[Saved entries]
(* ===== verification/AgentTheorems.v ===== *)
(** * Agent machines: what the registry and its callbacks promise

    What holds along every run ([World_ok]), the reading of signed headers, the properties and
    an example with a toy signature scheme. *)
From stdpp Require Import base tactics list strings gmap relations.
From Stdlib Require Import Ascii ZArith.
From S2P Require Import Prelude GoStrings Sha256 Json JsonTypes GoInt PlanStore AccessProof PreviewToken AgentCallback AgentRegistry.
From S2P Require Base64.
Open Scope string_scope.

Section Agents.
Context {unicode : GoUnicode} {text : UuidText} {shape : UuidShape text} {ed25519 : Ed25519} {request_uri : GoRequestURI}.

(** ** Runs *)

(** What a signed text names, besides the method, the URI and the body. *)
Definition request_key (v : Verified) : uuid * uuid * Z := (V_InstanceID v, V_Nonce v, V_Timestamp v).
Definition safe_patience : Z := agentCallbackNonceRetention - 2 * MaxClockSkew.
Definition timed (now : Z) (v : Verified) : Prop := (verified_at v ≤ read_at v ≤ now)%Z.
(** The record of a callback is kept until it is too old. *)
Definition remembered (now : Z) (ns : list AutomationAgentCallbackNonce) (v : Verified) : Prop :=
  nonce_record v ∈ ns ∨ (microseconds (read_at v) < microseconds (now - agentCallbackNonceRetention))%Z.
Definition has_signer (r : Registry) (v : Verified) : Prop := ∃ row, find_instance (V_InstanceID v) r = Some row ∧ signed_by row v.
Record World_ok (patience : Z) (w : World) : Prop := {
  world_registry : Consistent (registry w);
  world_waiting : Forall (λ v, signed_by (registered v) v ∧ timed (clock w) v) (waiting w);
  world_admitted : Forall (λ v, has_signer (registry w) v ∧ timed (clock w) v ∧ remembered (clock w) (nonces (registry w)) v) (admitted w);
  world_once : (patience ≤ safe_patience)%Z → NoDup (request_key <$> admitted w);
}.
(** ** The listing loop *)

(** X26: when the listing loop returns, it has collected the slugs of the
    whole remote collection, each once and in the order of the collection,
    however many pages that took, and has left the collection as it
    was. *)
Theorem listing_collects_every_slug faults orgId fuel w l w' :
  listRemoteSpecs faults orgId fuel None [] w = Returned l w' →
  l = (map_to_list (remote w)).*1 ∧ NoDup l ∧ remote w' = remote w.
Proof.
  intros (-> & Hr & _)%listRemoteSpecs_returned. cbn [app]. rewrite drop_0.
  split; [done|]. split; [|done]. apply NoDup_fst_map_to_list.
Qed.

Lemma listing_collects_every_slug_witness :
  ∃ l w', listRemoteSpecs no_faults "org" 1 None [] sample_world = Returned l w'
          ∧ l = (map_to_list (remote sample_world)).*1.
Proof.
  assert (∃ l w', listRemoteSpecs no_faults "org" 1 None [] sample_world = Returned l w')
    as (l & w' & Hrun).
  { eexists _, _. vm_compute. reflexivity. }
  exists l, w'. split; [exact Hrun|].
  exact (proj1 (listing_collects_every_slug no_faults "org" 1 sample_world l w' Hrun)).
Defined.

[WORK ORDER]: What you return must be an exact retyping of the lines above starting at the line with "Definition safe_patience : Z" and ending at the line with "exists l, w'. split; [exact Hrun|].", and nothing besides.

[RESPONSE TO THE TASK]:
Definition safe_patience : Z := agentCallbackNonceRetention - 2 * MaxClockSkew.
Definition timed (now : Z) (v : Verified) : Prop := (verified_at v ≤ read_at v ≤ now)%Z.
(** The record of a callback is kept until it is too old. *)
Definition remembered (now : Z) (ns : list AutomationAgentCallbackNonce) (v : Verified) : Prop :=
  nonce_record v ∈ ns ∨ (microseconds (read_at v) < microseconds (now - agentCallbackNonceRetention))%Z.
Definition has_signer (r : Registry) (v : Verified) : Prop := ∃ row, find_instance (V_InstanceID v) r = Some row ∧ signed_by row v.
Record World_ok (patience : Z) (w : World) : Prop := {
  world_registry : Consistent (registry w);
  world_waiting : Forall (λ v, signed_by (registered v) v ∧ timed (clock w) v) (waiting w);
  world_admitted : Forall (λ v, has_signer (registry w) v ∧ timed (clock w) v ∧ remembered (clock w) (nonces (registry w)) v) (admitted w);
  world_once : (patience ≤ safe_patience)%Z → NoDup (request_key <$> admitted w);
}.
(** ** The listing loop *)

(** X26: when the listing loop returns, it has collected the slugs of the
    whole remote collection, each once and in the order of the collection,
    however many pages that took, and has left the collection as it
    was. *)
Theorem listing_collects_every_slug faults orgId fuel w l w' :
  listRemoteSpecs faults orgId fuel None [] w = Returned l w' →
  l = (map_to_list (remote w)).*1 ∧ NoDup l ∧ remote w' = remote w.
Proof.
  intros (-> & Hr & _)%listRemoteSpecs_returned. cbn [app]. rewrite drop_0.
  split; [done|]. split; [|done]. apply NoDup_fst_map_to_list.
Qed.

Lemma listing_collects_every_slug_witness :
  ∃ l w', listRemoteSpecs no_faults "org" 1 None [] sample_world = Returned l w'
          ∧ l = (map_to_list (remote sample_world)).*1.
Proof.
  assert (∃ l w', listRemoteSpecs no_faults "org" 1 None [] sample_world = Returned l w')
    as (l & w' & Hrun).
  { eexists _, _. vm_compute. reflexivity. }
  exists l, w'. split; [exact Hrun|].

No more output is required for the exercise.